I was just messin with you because you typed "beard" instead of "bread". I never miss a chance to make a funny.  :hubba:


----------



## EDGY (Mar 11, 2010)

Jeeesh Liz,  
 Never forget that everything's always O.K. in the end.....
If everything isn't O.K., then you know that it's not the end!!


----------



## fruity86 (Mar 11, 2010)

PieRsquare said:
			
		

> I was just messin with you because you typed "beard" instead of "bread". I never miss a chance to make a funny.  :hubba:



haha i still didnt realize when i read you post im always spelling wrong 
fruity


----------



## Aldebaran (Mar 11, 2010)

Lizerd unless yourEDIT everyone here. I'd say you probably need some sort of 

psychiatric help or consolation. Judas, Smudas , we all feel like EDITfor 

something we've done in the past. It's the great Karmic wheel in our earthly 

bodies that Ironically constantly battle with our earthly bodies. Takin' it from  

Iscariot ( when you wrong, or harm others for selfish gain, you have to atone)

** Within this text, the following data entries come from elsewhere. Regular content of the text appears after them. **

(** What [parse_repo] does with a URL that [urlparse] accepts. *)
Lemma parse_repo_parsed (url : string) (u : Url.ParseResult) :
  Url.urlparse (Py.strip url) = Py.Ok u ->
  parse_repo url =
    if Py.str_eqb (Py.lower (Url.netloc u)) "github.com" then
      match segments (Url.path u) with
      | owner :: name :: _ => Py.Ok (owner, sub_git_suffix name)
      | _ => Py.Raise not_owner_repo
      end
    else Py.Raise not_github.
Proof.
  intros H. unfold parse_repo. rewrite H. cbn [Py.bind].
  destruct (Py.str_eqb _ "github.com"); [|reflexivity].
  cbn [negb]. fold (segments (Url.path u)).
  now destruct (segments (Url.path u)) as [|owner [|name rest]].
Qed.

Lemma str_length_app (a b : string) :
  String.length (a +:+ b) = String.length a + String.length b.
Proof.
  induction a as [|c a IH]; [reflexivity|].
  change (S (String.length (a +:+ b)) = S (String.length a + String.length b)).
  now rewrite IH.
Qed.

(** The suffix is removed once, whatever the name. *)
Lemma sub_git_suffix_app (name : string) :
  sub_git_suffix (name +:+ ".git") = name.
Proof.
  induction name as [|c r IH]; [reflexivity|].
  assert (L : String.length (String c (r +:+ ".git"))
              = S (String.length r + 4))
    by (cbn [String.length]; now rewrite str_length_app).
  assert (H1 : Py.str_eqb (String c (r +:+ ".git")) ".git" = false).
  { apply String.eqb_neq. intros E. rewrite E in L.
    change (String.length ".git") with 4 in L. lia. }
  assert (H2 : Py.str_eqb (String c (r +:+ ".git")) (".git" +:+ Py.lf) = false).
  { apply String.eqb_neq. intros E. rewrite E in L.
    change (String.length (".git" +:+ Py.lf)) with 5 in L.
    destruct r; [discriminate E|cbn [String.length] in L; lia]. }
  change (String c r +:+ ".git") with (String c (r +:+ ".git")).
  cbn [sub_git_suffix]. now rewrite H1, H2, IH.
Qed.

End Urls.

(** ** The file system *)
Section FileSystem.













End FileSystem.

(** ** The acquisition coordinator *)
Section Coordinator.

Import World Main.

Definition trusted_prefix : string := "https://github.com/".

Lemma str_app_cons (a : ascii) (p x : string) :
  String a p +:+ x = String a (p +:+ x).
Proof. reflexivity. Qed.

Lemma str_app_nil (x : string) : "" +:+ x = x.
Proof. reflexivity. Qed.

to feel at peace with yourself again. killing your self is not the way to go.

In my opinion even Judas would have made a greater impact if he atoned 

through living. I don't want to go any deeper into Theology or Metaphysics.

so I'll leave you with a Quote " *Hope has two beautiful daughters Anger 

and Courage. Anger at the way things are, Courage to change the way 

things are*"


----------



## godspeedsuckah (Mar 11, 2010)

Damn I am :stoned:


----------



## clanchattan (Mar 11, 2010)

I too hear the croak of the seagull and the cry of the frog, and to me it sounds like the dithering of an @sshat.

I also have canned beef stew on my buttered beard. 

"S-T-E-W, that spells Stu Redman, right Ralph?"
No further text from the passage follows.